IBM Completes CrossWorlds Acquisition


Move beefs up vendor's business integration middleware portfolio


IBM completed its acquisition of enterprise application integration software vendor CrossWorlds Monday, a move that adds more business-process integration to IBM's WebSphere business-integration middleware portfolio, a company executive said.

Paraic Sweeney, vice president of marketing for the solutions and strategy division of the IBM Software Group, said adding CrossWorlds' Interchange Server to the WebSphere portfolio will enable IBM partners and customers to automate business processes, such as customer-information changes, across multiple applications in an enterprise.

"Increasingly, customers want to do ... integration at the process level around business objects and business flow," said Sweeney. "For example, think of an object called 'customer' that exists across CRM, supply chain management and billing applications. I could have a process that says, 'update customer' ... that needs to be executed in a [seamless fashion across all of those applications. That's the real value CrossWorlds brings."

IBM completed the acquisition of Burlingame, Calif.-based CrossWorlds early Monday. The former office of CrossWorlds now will become the IBM Burlingame Development Lab, and its products will become a part of IBM's WebSphere business-integration product line, said Sweeney.

IBM announced its intent to buy CrossWorlds for $129 million in cash in late October 2001.

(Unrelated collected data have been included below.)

(** * Whisper JNI binding (nativelib/src/main/jni/whisper/jni.c)

    A shallow embedding of the JNI glue between the Kotlin class
    [WhisperLib] and the whisper.cpp engine.  The binding owns no
    algorithm: every function is a short sequence of calls into three
    collaborators, the Java VM (through [JNIEnv]), the Android asset
    manager and the engine.  The collaborators are interfaces here
    ([Host], [Engine]); the binding's functions are written against
    them in a state-and-failure monad, one monadic step per C statement,
    and every call that leaves the binding is recorded in a trace. *)

From Stdlib Require Import ZArith Lia.
From stdpp Require Import base option list gmap strings.

Local Open Scope Z_scope.

(** ** C integer types *)

(** The two data models of the Android ABIs: armeabi-v7a and x86 are
    ILP32, arm64-v8a and x86_64 are LP64.  Only [size_t] and pointers
    differ between them. *)
Inductive abi := ILP32 | LP64.

Definition size_bits (a : abi) : Z :=
  match a with ILP32 => 32 | LP64 => 64 end.

(** Conversion to an unsigned / signed integer type of [w] bits. *)
Definition wrap_unsigned (w z : Z) : Z := z mod 2 ^ w.

Definition wrap_signed (w z : Z) : Z :=
  (z + 2 ^ (w - 1)) mod 2 ^ w - 2 ^ (w - 1).

Definition to_size_t (a : abi) (z : Z) : Z := wrap_unsigned (size_bits a) z.
Definition to_int (z : Z) : Z := wrap_signed 32 z.
Definition to_jlong (z : Z) : Z := wrap_signed 64 z.

Definition is_size_t (a : abi) (z : Z) : Prop := 0 <= z < 2 ^ size_bits a.
Definition is_jint (z : Z) : Prop := - 2 ^ 31 <= z < 2 ^ 31.

Definition INT_MAX : Z := 2 ^ 31 - 1.

(** [static inline int min(int a, int b)]: the arguments are converted
    to [int] at the call; see [inputStreamRead]. *)
Definition min (a b : Z) : Z := if a <? b then a else b.
Definition max (a b : Z) : Z := if a >? b then a else b.

(** What the conversion at the call of [min] does to a [size_t]
    beyond [INT_MAX]. *)
Example to_int_wraps :
  to_int 4294967296 = 0 /\ to_int 4294967301 = 5 /\ to_int 2147483648 = -2147483648.
Proof. repeat split. Qed.

Example min_is_signed : min (-1) 4 = -1 /\ min 7 4 = 4 /\ max 7 4 = 7.
Proof. repeat split. Qed.

Lemma to_int_id z : is_jint z -> to_int z = z.
Proof.
  unfold is_jint, to_int, wrap_signed. intros H.
  rewrite Z.mod_small; lia.
Qed.

Lemma to_int_range z : is_jint (to_int z).
Proof.
  unfold is_jint, to_int, wrap_signed.
  pose proof (Z.mod_pos_bound (z + 2 ^ (32 - 1)) (2 ^ 32) ltac:(lia)). lia.
Qed.

Lemma to_size_t_id a z : is_size_t a z -> to_size_t a z = z.
Proof. unfold is_size_t, to_size_t, wrap_unsigned. intros H. apply Z.mod_small. lia. Qed.

Lemma to_size_t_range a z : is_size_t a (to_size_t a z).
Proof.
  unfold is_size_t, to_size_t, wrap_unsigned.
  apply Z.mod_pos_bound. destruct a; simpl; lia.
Qed.

(** A [jint] survives the round trip through [size_t]: this is the
    [(size_t)avail_size] argument of [min]. *)
Lemma to_int_to_size_t a z : is_jint z -> to_int (to_size_t a z) = z.
Proof.
  unfold is_jint, to_int, to_size_t, wrap_signed, wrap_unsigned. intros H.
  destruct a; simpl size_bits.
  - replace (2 ^ (32 - 1)) with 2147483648 by reflexivity.
    replace (2 ^ 32) with 4294967296 by reflexivity.
    replace (2 ^ 31) with 2147483648 in H by reflexivity.
    destruct (Z_lt_le_dec z 0).
    + rewrite <- (Z.mod_unique_pos z 4294967296 (-1) (z + 4294967296)) by lia.
      rewrite <- (Z.mod_unique_pos _ 4294967296 1 (z + 2147483648)) by lia. lia.
    + rewrite (Z.mod_small z) by lia. rewrite Z.mod_small; lia.
  - replace (2 ^ (32 - 1)) with 2147483648 by reflexivity.
    replace (2 ^ 32) with 4294967296 by reflexivity.
    replace (2 ^ 64) with 18446744073709551616 by reflexivity.
    replace (2 ^ 31) with 2147483648 in H by reflexivity.
    destruct (Z_lt_le_dec z 0).
    + rewrite <- (Z.mod_unique_pos z 18446744073709551616 (-1) (z + 18446744073709551616)) by lia.
      rewrite <- (Z.mod_unique_pos _ 4294967296 4294967296 (z + 2147483648)) by lia. lia.
    + rewrite (Z.mod_small z) by lia. rewrite Z.mod_small; lia.
Qed.

(** ** Values that cross the boundary *)

(** A [jobject] (and [jstring], [jclass], the array types) is a
    reference into the Java heap; 0 is the null reference.  Native
    pointers ([whisper_context *], [AAsset *], [AAssetManager *]) are
    addresses, 0 being NULL.  A [const char *] is its text, or [None]
    for NULL.  A [jfloat] is carried as its 32-bit pattern: the binding
    never computes on samples. *)
Abbreviation byte := Byte.byte.

Definition jref := Z.
Definition pointer := Z.
Definition c_str := option string.
Definition jfloat := Z.

Definition NULL : pointer := 0.

Inductive jobject_data :=
| ObjByteArray (bs : list byte)
| ObjFloatArray (fs : list jfloat)
| ObjString (s : string)
| ObjClass (cls_of : jref)
| ObjOther.

Record jmethodID := { m_name : string; m_sig : string }.

#[global] Instance jmethodID_eq_dec : EqDecision jmethodID.
Proof. solve_decision. Defined.

Inductive jvalue := JObj (r : jref) | JInt (z : Z).

(** The [mode] argument of [Release<Type>ArrayElements]. *)
Inductive release_mode := JNI_COPY_AND_FREE | JNI_COMMIT | JNI_ABORT.

(** [jboolean] is an unsigned byte. *)
Definition JNI_TRUE : Z := 1.

(** Native views of Java data handed out by [Get...Elements] /
    [GetStringUTFChars] and not yet released. *)
Inductive pin := PinBytes (r : jref) | PinFloats (r : jref) | PinUTF (r : jref).
Lemma HostPort_Mutate_wraps_around_witness :
  ∃ spec' c',
    HostPortHandler.Mutate map_to_list Fixture.webSpec 1
      (Some (portConfigPtr
               {| Ports.qualifier := EmptyString;
                  Ports.cfg := Some Fixture.lastValue |}))
    = Ret (spec', None)
    ∧ Corev1.PodSpec.Containers spec' !! O = Some c'
    ∧ Spec.port_set Fixture.lastPort (2147483647 + 1 - 2 ^ 32) [Fixture.httpPort]
        (Corev1.Container.Ports c')
    ∧ Spec.env_lookup "PORT_http" (Corev1.Container.Env c')
      = Some (Strconv.Itoa (2147483647 + 1 - 2 ^ 32)).
Proof.
  refine (HostPort_Mutate_wraps_around map_to_list Fixture.webSpec 1
            EmptyString Fixture.lastValue 0 0 Fixture.lastPorts Fixture.lastPort O _
            (λ m, reflexivity (map_to_list m)) lastValue_declared_once
            _ _ _ eq_refl eq_refl eq_refl).
  - split; reflexivity.
  - split; [discriminate|reflexivity].
  - discriminate.
Defined.

(** ** The host-port handler: the two texts of [Mutate] *)

Lemma with_Ports_Ports (c : Corev1.Container.t) :
  Corev1.Container.with_Ports c (Corev1.Container.Ports c) = c.
Proof. by destruct c. Qed.

(** The search of the earlier text, by the search of the later one. *)
Lemma search_port_spec (ordinal : Z) (q : Corev1.ContainerPort.t)
  (ports : list Corev1.ContainerPort.t) (vars : gmap string string) :
  PortModifierHandler.search_port ordinal q ports vars
  = match Spec.port_index (Corev1.ContainerPort.Name q) ports with
    | Some j =>
        if 0 <? Corev1.ContainerPort.HostPort q then
          (alter (λ p, Corev1.ContainerPort.with_HostPort p
                         (Spec.effective_hostPort q ordinal)) j ports,
           <[ Spec.port_var_name q := Spec.port_var_value q ordinal ]> vars,
           true)
        else (ports, vars, true)
    | None => (ports, vars, false)
    end.
Proof.
  induction ports as [|p rest IH]; [done|]. simpl.
  destruct (decide (Corev1.ContainerPort.Name p
                    = Corev1.ContainerPort.Name q)); [done|].
  rewrite IH. destruct (Spec.port_index _ rest) as [j|]; [|done].
  simpl. by destruct (0 <? Corev1.ContainerPort.HostPort q).
Qed.

Lemma process_port_versions (ordinal : Z)
  (st : Corev1.Container.t * gmap string string)
  (q : Corev1.ContainerPort.t) :
  PortModifierHandler.process_port ordinal st q
  = HostPortHandler.process_port ordinal st q.
Proof.
  destruct st as [c vars]. rewrite process_port_cases.
  unfold PortModifierHandler.process_port. rewrite search_port_spec.
  unfold Spec.ports_after.
  destruct (Z.ltb_spec 0 (Corev1.ContainerPort.HostPort q)) as [Hpos|Hneg].
  - rewrite (proj2 (Z.leb_gt _ _)) by done.
    by destruct (Spec.port_index _ _).
  - rewrite (proj2 (Z.leb_le _ _)) by done.
    destruct (Spec.port_index _ _); simpl; by rewrite with_Ports_Ports.
Qed.

Lemma foldl_process_port_versions (ordinal : Z)
  (ports : list Corev1.ContainerPort.t)
  (st : Corev1.Container.t * gmap string string) :
  foldl (PortModifierHandler.process_port ordinal) st ports
  = foldl (HostPortHandler.process_port ordinal) st ports.
Proof.
  revert st. induction ports as [|q ports IH]; intros st; [done|].
  cbn [foldl]. by rewrite process_port_versions, IH.
Qed.

Section Versions.

Variable range : gmap string string → list (string * string).
Variable ordinal : Z.

Lemma process_container_versions (cc : Ports.containerPortsConfig)
  (vars : gmap string string) (c : Corev1.Container.t) :
  PortModifierHandler.process_container range ordinal cc vars c
  = HostPortHandler.process_container range ordinal cc vars c.
Proof.
  unfold PortModifierHandler.process_container,
    HostPortHandler.process_container.
  rewrite foldl_process_port_versions.
  destruct (decide (Corev1.Container.Name c = Ports.Name cc)) as [Heq|Hne].
  - by rewrite decide_False by (by intros ?).
  - by rewrite decide_True.
Qed.

Lemma process_containers_versions (cc : Ports.containerPortsConfig)
  (vars : gmap string string) (containers : list Corev1.Container.t) :
  PortModifierHandler.process_containers range ordinal cc vars containers
  = HostPortHandler.process_containers range ordinal cc vars containers.
Proof.
  revert vars. induction containers as [|c cs IH]; intros vars; [done|].
  simpl. rewrite process_container_versions.
  destruct (HostPortHandler.process_container _ _ _ vars c) as [c' vars'].
  by rewrite IH.
Qed.

Lemma foldl_process_config_versions
  (configs : list Ports.containerPortsConfig)
  (containers : list Corev1.Container.t) :
  foldl (PortModifierHandler.process_config range ordinal) containers configs
  = foldl (HostPortHandler.process_config range ordinal) containers configs.
Proof.
  revert containers. induction configs as [|cc configs IH]; intros containers;
    [done|].
  cbn [foldl]. rewrite <-IH. f_equal.
  unfold PortModifierHandler.process_config, HostPortHandler.process_config.
  by rewrite process_containers_versions.
Qed.

End Versions.
(** X6. [confirmCell] declines without touching the state in three ways:
    silently when no table is selected or nobody is signed in; with the
    permission toast when the actor lacks [confirm_data]; and silently
    again, with neither toast nor audit record, when the row exists but
    holds no cell at the column. *)
Theorem confirmCell_rejections e s rowIndex colIndex comments :
  (currentTable s = None \/ user e = None ->
     confirmCell e s rowIndex colIndex comments = Returns tt s []) /\
  (forall t u,
     currentTable s = Some t -> user e = Some u ->
     includes (User.permissions u) "confirm_data" = false ->
     confirmCell e s rowIndex colIndex comments = Returns tt s [confirmToast]) /\
  (forall t u row,
     currentTable s = Some t -> user e = Some u ->
     includes (User.permissions u) "confirm_data" = true ->
     rows_get (TableData.rows t) rowIndex = Some row ->
     row_get row colIndex = None ->
     confirmCell e s rowIndex colIndex comments = Returns tt s []).
Proof.
  unfold confirmCell. repeat split.
  - intros [H|H]; rewrite H; [reflexivity|]. destruct (currentTable s); reflexivity.
  - intros t u Ht Hu Hp. now rewrite Ht, Hu, Hp.
  - intros t u row Ht Hu Hp Hrow Hcell. now rewrite Ht, Hu, Hp, Hrow, Hcell.
Qed.

Lemma confirmCell_rejections_witness :
  confirmCell signedOut qcCreated 0 1 None = Returns tt qcCreated [] /\
  confirmCell (envOf viewerUser 300) qcCreated 0 1 None =
    Returns tt qcCreated [confirmToast] /\
  confirmCell (envOf qaUser 300) qcCreated 0 7 None = Returns tt qcCreated [].
Proof.
  split; [|split].
  - apply (confirmCell_rejections signedOut qcCreated 0 1 None). right. reflexivity.
  - eapply (proj1 (proj2 (confirmCell_rejections (envOf viewerUser 300)
                            qcCreated 0 1 None)));
      [vm_compute; reflexivity | reflexivity | reflexivity].
  - eapply (proj2 (proj2 (confirmCell_rejections (envOf qaUser 300)
                            qcCreated 0 7 None)));
      [vm_compute; reflexivity | reflexivity | reflexivity
      | vm_compute; reflexivity | vm_compute; reflexivity].
Defined.

(** The two checks on a stored cell, for a user who is not an admin. *)
Lemma canCheck_stored e s t u rowIndex colIndex cell :
  currentTable s = Some t -> user e = Some u ->
  User.role u <> admin ->
  cell_at (TableData.rows t) rowIndex colIndex = Some cell ->
  canEditCell e s rowIndex colIndex =
    match Cell.permissions cell with
    | Some p => includes (CellPermissions.roles p) (role_name (User.role u))
                && CellPermissions.editable p
    | None => is_dp_team (User.role u)
    end /\
  canViewCell e s rowIndex colIndex =
    match Cell.permissions cell with
    | Some p => includes (CellPermissions.roles p) (role_name (User.role u))
                && CellPermissions.viewable p
    | None => true
    end.
Proof.
  intros Ht Hu Hr Hc. unfold canEditCell, canViewCell. rewrite Ht, Hu, Hc.
  destruct (is_admin (User.role u)) eqn:E; [apply is_admin_true in E; contradiction|].
  split; reflexivity.
Qed.

(** What [setCellPermissions] installs for an admin, and how the checks
    read it afterwards. *)
Lemma setCellPermissions_admin e s t u rowIndex colIndex p cell :
  currentTable s = Some t -> user e = Some u -> User.role u = admin ->
  cell_at (TableData.rows t) rowIndex colIndex = Some cell ->
  exists s' evs t',
    setCellPermissions e s rowIndex colIndex p = Returns tt s' evs /\
    currentTable s' = Some t' /\
    cell_at (TableData.rows t') rowIndex colIndex = Some (with_permissions cell p) /\
    forall e2 u2, user e2 = Some u2 -> User.role u2 <> admin ->
      canEditCell e2 s' rowIndex colIndex =
        includes (CellPermissions.roles p) (role_name (User.role u2))
        && CellPermissions.editable p /\
      canViewCell e2 s' rowIndex colIndex =
        includes (CellPermissions.roles p) (role_name (User.role u2))
        && CellPermissions.viewable p.
Proof.
  intros Ht Hu Hr Hc. unfold setCellPermissions. rewrite Ht, Hu, Hr. simpl.
  unfold cell_at in Hc.
  destruct (rows_get (TableData.rows t) rowIndex) as [row|] eqn:Hrow; [|discriminate].
  rewrite Hc. eexists _, _, _. split; [reflexivity|].
  split; [apply (currentTable_with_rows s t); exact Ht|].
  simpl. split; [now apply cell_at_insert|].
  intros e2 u2 Hu2 Hr2.
  eapply (canCheck_stored e2 _ _ u2 rowIndex colIndex (with_permissions cell p));
    [apply (currentTable_with_rows s t); exact Ht | exact Hu2 | exact Hr2 |].
  simpl. now apply cell_at_insert.
Qed.

(** X7. [setCellPermissions] on a stored cell: a caller who is not an
    admin gets the admin toast and no change; an admin replaces the
    permissions record wholesale, keeping value, confirmation and history,
    and from then on [canEditCell] and [canViewCell] answer, for every
    user who is not an admin, membership of the role in the new list and
    the new flag. *)
Theorem setCellPermissions_replaces_record e s t u rowIndex colIndex p cell :
  currentTable s = Some t -> user e = Some u ->
  cell_at (TableData.rows t) rowIndex colIndex = Some cell ->
  (User.role u <> admin ->
     setCellPermissions e s rowIndex colIndex p = Returns tt s [adminToast]) /\
  (User.role u = admin ->
     exists s' evs t',
       setCellPermissions e s rowIndex colIndex p = Returns tt s' evs /\
       currentTable s' = Some t' /\
       cell_at (TableData.rows t') rowIndex colIndex = Some (with_permissions cell p) /\
       forall e2 u2, user e2 = Some u2 -> User.role u2 <> admin ->
         canEditCell e2 s' rowIndex colIndex =
           includes (CellPermissions.roles p) (role_name (User.role u2))
           && CellPermissions.editable p /\
         canViewCell e2 s' rowIndex colIndex =
           includes (CellPermissions.roles p) (role_name (User.role u2))
           && CellPermissions.viewable p).
Proof.
  intros Ht Hu Hc. split.
  - intros Hr. unfold setCellPermissions. rewrite Ht, Hu.
    destruct (is_admin (User.role u)) eqn:E; [|reflexivity].
    apply is_admin_true in E. contradiction.
  - intros Hr. now apply (setCellPermissions_admin e s t u).
Qed.

Lemma setCellPermissions_replaces_record_witness :
  setCellPermissions (envOf dpUser 350) qcEdited 0 1 qaOnly =
    Returns tt qcEdited [adminToast] /\
  exists s' evs t',
    setCellPermissions (envOf adminUser 350) qcEdited 0 1 qaOnly = Returns tt s' evs /\
    currentTable s' = Some t' /\
    cell_at (TableData.rows t') 0 1 =
      Some (with_permissions (cellOrEmpty qcEdited 0 1) qaOnly) /\
    forall e2 u2, user e2 = Some u2 -> User.role u2 <> admin ->
      canEditCell e2 s' 0 1 =
        includes (CellPermissions.roles qaOnly) (role_name (User.role u2))
        && CellPermissions.editable qaOnly /\
      canViewCell e2 s' 0 1 =
        includes (CellPermissions.roles qaOnly) (role_name (User.role u2))
        && CellPermissions.viewable qaOnly.
Proof.
  split.
  - apply (proj1 (setCellPermissions_replaces_record (envOf dpUser 350) qcEdited
                    (selectedOr plainTable qcEdited) dpUser 0 1 qaOnly
                    (cellOrEmpty qcEdited 0 1) eq_refl eq_refl eq_refl)).
    discriminate.
  - apply (proj2 (setCellPermissions_replaces_record (envOf adminUser 350) qcEdited
                    (selectedOr plainTable qcEdited) adminUser 0 1 qaOnly
                    (cellOrEmpty qcEdited 0 1) eq_refl eq_refl eq_refl)).
    reflexivity.
Defined.

(** ** Tables, selection and the signed-out case *)

(** The state a request installs, when it is not a creation: the tables it
    started from (possibly under another selection), or those tables with
    the ones of the selected id rewritten by a function that keeps the
    id. *)
Lemma run_shape e s op s' evs :
  match op with CreateTable _ _ _ => False | _ => True end ->
  run e s op = Some (s', evs) ->
  tables s' = tables s \/
  exists f, (forall x, is_current s x = true -> TableData.id (f x) = TableData.id x) /\
            s' = mapCurrent s f.
Proof.
  intros Hop Hrun.
  assert (Hk : keepsSelection op \/ exists i, op = SelectTable i)
    by (destruct op; simpl; eauto; contradiction).
  destruct Hk as [Hk|[i ->]].
  - destruct (run_keeps_selection e s op s' evs Hk Hrun) as [->|H];
      [now left|now right].
  - simpl in Hrun. unfold selectTable in Hrun.
    destruct (findTable _ _); injection Hrun as <- _; auto.
Qed.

Sweeney said the CrossWorlds' Interchange Server now is part of IBM's WebSphere integration portfolio, which includes its MQSeries middleware, including MQSeries Workflow, MQSeries Everyplace and MQ Integrator. The business-integration line also includes a variety of adapters--branded IBM WebSphere Adapters--that link back-end business applications across the enterprise.

For now, Interchange is being sold in a package--with process templates, tools and application adapters--as "a complete integration environment," said Sweeney. It also will be bundled with other IBM business integration products, such as the MQSeries line, he added.

Sweeney said IBM will be "expanding" current relationships with systems integrators and other partners to include the CrossWorlds' platform.

"This is an added capability that systems integrators can apply to solving the integration needs of customers," said Sweeney.

He added that IBM also will build upon existing relationships between CrossWorlds and its partners, including a relationships with PricewaterhouseCoopers.